Causes and Consequences of Consanguineous Marriage in Pakistan (with Mushfiq Mobarak, Yale University)

Interviews of just over 1000 households were conducted in 70 randomly selected sampling clusters from nine (out of Punjab’s 35 districts).  A total of 4643 pregnancies were reported by 391 first cousin (37.6% of the marriages) and 622 non consanguineous couples interviewed in the study.

Major objectives of the study: to more accurately measure the effects of consanguineous marriage, both negative and positive. On the negative side, the offspring of consanguineous marriages may be at greater risk of disease and infant and childhood death. The survey looks at the childhood morbidity and mortality of children born out of consanguineous and non-consanguineous marriages. On the positive side, there may be greater altruism toward the children of consanguineous unions through the extended family, because there is a greater genetic tie. In addition, given that consanguineous marriage reduces uncertainty about unobserved spousal characteristics, this may provide parents with a greater incentive to "invest" in their children, such as by educating daughters. Finally, are there other socioeconomic benefits of consanguineous marriage? Such as reducing dowry? Increasing empowerment of women? Decreasing violence toward women? The analysis will take an instrumental variables approach, to account for the possible endogeneity of cousin marriage. 

Access the publication here.

2008-09

Conditional-Cash Transfers for Girls’ Secondary Schooling in Rural Punjab, Pakistan

The government of Punjab, starting in 2003, offered a conditional cash transfer (CCT) of Rs 200 per month, to girls in class 6 to 8 with minimum 80 percent attendance, in order to increase the educational attainment of girls in districts with less than 40 percent literacy.  The program was later was extended up to grade 10. 

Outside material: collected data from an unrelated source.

Lemma route_search_keeps query locale limit is_category position s :
  P s → P (route_search key query locale limit is_category position s).2.
Proof.
  intros HP. unfold route_search. rewrite or_internal_state. unfold tenor_search.
  unfold mbind, M_bind at 1. pose proof (look_up_state GifState.cache GifState.cache
    GifState.set_cache (search_key query locale (default false is_category) (default "" position)) s)
    as Hl.
  destruct (look_up _ _ _ _ s) as [o s1]. cbn in Hl.
  assert (P s1) as HP1 by (destruct Hl as [->| ->]; auto).
  destruct o as [[v|]| |]; try done.
  match goal with |- P (ask ?d ?g ?f ?k ?p ?q s1).2 =>
    destruct (ask_state d g f k p q s1) as [->|[v ->]] end;
  auto using SearchQuery.
Qed.

Lemma route_trending_keeps locale limit position s :
  P s → P (route_trending key locale limit position s).2.
Proof.
  intros HP. unfold route_trending. rewrite or_internal_state. unfold tenor_featured.
  unfold mbind, M_bind at 1. pose proof (look_up_state GifState.categories GifState.featured
    GifState.set_featured (featured_key locale (default 50%Z limit) (default "" position)) s) as Hl.
  destruct (look_up _ _ _ _ s) as [o s1]. cbn in Hl.
  assert (P s1) as HP1 by (destruct Hl as [->| ->]; auto).
  destruct o as [[v|]| |]; try done.
  match goal with |- P (ask ?d ?g ?f ?k ?p ?q s1).2 =>
    destruct (ask_state d g f k p q s1) as [->|[v ->]] end;
  auto using FeaturedQuery.
Qed.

Using data collected a survey of rural households in Punjab (supported by the British Academy and Lahore School of Economics), Theresa Chaudhry (Lahore School) and colleagues are analyzing the impacts of the Female Secondary School Stipend Program (FSSSP), a component of Punjab Education Sector Reform Program (PERSP) on school enrollment, middle and high school completion, marriage and fertility outcomes for eligible girls in rural areas of stipend recipient districts. 

This analysis uses triple difference-in-difference analyses to show the effects of program after ten years of implementation. The relevant control groups in this study include elder sisters and/or cousins in stipend districts, girls of similar age, their elder sisters and/or cousins in non-stipend districts.